- Opening Delimiter -
(** ** Runs *)

Lemma boot_sends iss cf dev w : (forall d, queue d w = []) -> sending iss (fun _ => []) (boot cf dev w).
Proof.
  intros Hw. unfold sending, boot, stack_new. pose proof (chan_new_queue w) as Hq.
  destruct (chan_new w) as [ch w']; simpl in *. split; simpl; try done; [|constructor..].
  by rewrite Hq, decide_True.
Qed.

(** Every packet that is on its way to the device or was taken for it. *)
Lemma trace_sends cf dev w tr S :
  cfg_mtu cf ∈u U16 -> (forall d, queue d w = []) -> sys_trace b write_all tr (boot cf dev w) S ->
  exists owner iss, sys_inv owner S /\ sending iss (fun who => bytes_written who tr) S /\
    forall p, Output p ∈ tr -> carries iss (fun who => bytes_written who tr) p.
Proof.
  intros Hm Hw Htr. remember (boot cf dev w) as S0 eqn:HS.
  induction Htr as [S|tr e S1 S2 S3 Htr IH Hev]; subst.
  { exists (fun _ => mkNetworkTuple (SockV4 0 0) (SockV4 0 0) true), (fun _ => 0).
    split; [by apply boot_inv|]. split; [by apply boot_sends|]. by intros p ?%not_elem_of_nil. }
  destruct (IH eq_refl) as (o & iss & Hinv & Hse & Hout).
  destruct (system_refines b write_all o S2 S3 (event_step _ _ _ _ _ Hev) Hinv) as (_ & o' & _ & Hinv3).
  destruct (send_step o iss _ e S2 S3 Hev Hinv Hse) as (iss' & Hi & Hse3 & He).
  exists o', iss'. split; [done|]. split.
  { eapply sending_hist; [|exact Hse3]. intros who. apply bytes_written_snoc. }
  intros p Hp. assert (carries iss (fun who => bytes_written who tr) p) as Hc.
  { apply elem_of_app in Hp as [Hp|Hp%list_elem_of_singleton]; [by apply Hout|by apply He]. }
  eapply (carries_grows _ (fun who => bytes_written who tr));
    [|eapply carries_fresh; [apply (ss_fresh _ _ _ _ _ Hse)|exact Hi|exact Hc]].
  intros who. rewrite bytes_written_snoc. by eexists.
Qed.

End system_send.
(** A task that panics is gone, and still counted. *)
Lemma crashed_counted k i s st w t :
  ex_sessions t !! i = Some s -> counted k t -> counted (S k) (tun2_crashed i st w t).
Proof.
  intros Hi Hc. apply release_counted. unfold counted in *; simpl. rewrite Hc, (len_delete i s) by done.
  f_equal. lia.
Qed.

Lemma tun2_step_counted k c t t' : tun2_step c t t' -> counted k t -> counted (k + Nat.b2n c) t'.
Proof.
  intros [_ Hs]. destruct Hs as [| | | |n number r s' t1 t2 _ _ Hrun|r t1 t2 Hrun|i e s st' w' t1 Hi _
    |i e s st' w' t1 _ Hi _|i r t1 t2 Hrun _]; intros Hc; simpl; rewrite ?Nat.add_0_r, ?Nat.add_1_r; try done.
  - eapply (on_accept_counted _ _ _ (set_stack s' t1)); [exact Hc|exact Hrun].
  - destruct (on_connect_counted k r t1 Hc) as [H|H]; rewrite Hrun in H; done.
  - unfold tun2_copied, counted. rewrite Hi. simpl. by rewrite len_insert.
  - by eapply crashed_counted.
  - pose proof (session_end_counted k i t1 Hc) as H. by rewrite Hrun in H.
Qed.

Lemma tun2_run_counted k n t t' : tun2_run n t t' -> counted k t -> counted (k + n) t'.
Proof.
  induction 1 as [t|n c t1 t2 t3 _ IH Hs]; intros Hc; [by rewrite Nat.add_0_r|].
  rewrite Nat.add_assoc. by eapply tun2_step_counted; [|apply IH].
Qed.

(** No task panics, and lives to be counted, in a build that aborts. *)
Lemma tun2_run_aborts n t t' : unwinds b = false -> tun2_run n t t' -> n = 0%nat.
Proof.
  intros Hu. induction 1 as [|n c t1 t2 t3 _ -> [_ Hs]]; [done|].
  by destruct Hs as [| | | | | | |? ? ? ? ? ? Hu'|]; try done; rewrite Hu in Hu'.
Qed.

(** *** The program as a user of the stack *)

Definition pc_streams (pc : Pc) : list (IpStackStream (W := W)) :=
  match pc with AtConnect _ st => [st] | _ => [] end.

(** The streams of the sessions, then the one that is being connected. *)
Definition tun2_view t : System (W := W) (D := D) :=
  mkSystem (ex_stack t) ((s_stream <$> ex_sessions t) ++ pc_streams (ex_pc t)) (ex_tasks t).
- Closing Delimiter -
(WHAT TO PRODUCE) The lines from the one with "- pose proof" through the end of the data above are to be set down exactly, with both boundary lines included and no other lines.

(EXERCISE RESULT)
  - pose proof (session_end_counted k i t1 Hc) as H. by rewrite Hrun in H.
Qed.

Lemma tun2_run_counted k n t t' : tun2_run n t t' -> counted k t -> counted (k + n) t'.
Proof.
  induction 1 as [t|n c t1 t2 t3 _ IH Hs]; intros Hc; [by rewrite Nat.add_0_r|].
  rewrite Nat.add_assoc. by eapply tun2_step_counted; [|apply IH].
Qed.

(** No task panics, and lives to be counted, in a build that aborts. *)
Lemma tun2_run_aborts n t t' : unwinds b = false -> tun2_run n t t' -> n = 0%nat.
Proof.
  intros Hu. induction 1 as [|n c t1 t2 t3 _ -> [_ Hs]]; [done|].
  by destruct Hs as [| | | | | | |? ? ? ? ? ? Hu'|]; try done; rewrite Hu in Hu'.
Qed.

(** *** The program as a user of the stack *)

Definition pc_streams (pc : Pc) : list (IpStackStream (W := W)) :=
  match pc with AtConnect _ st => [st] | _ => [] end.

(** The streams of the sessions, then the one that is being connected. *)
Definition tun2_view t : System (W := W) (D := D) :=
  mkSystem (ex_stack t) ((s_stream <$> ex_sessions t) ++ pc_streams (ex_pc t)) (ex_tasks t).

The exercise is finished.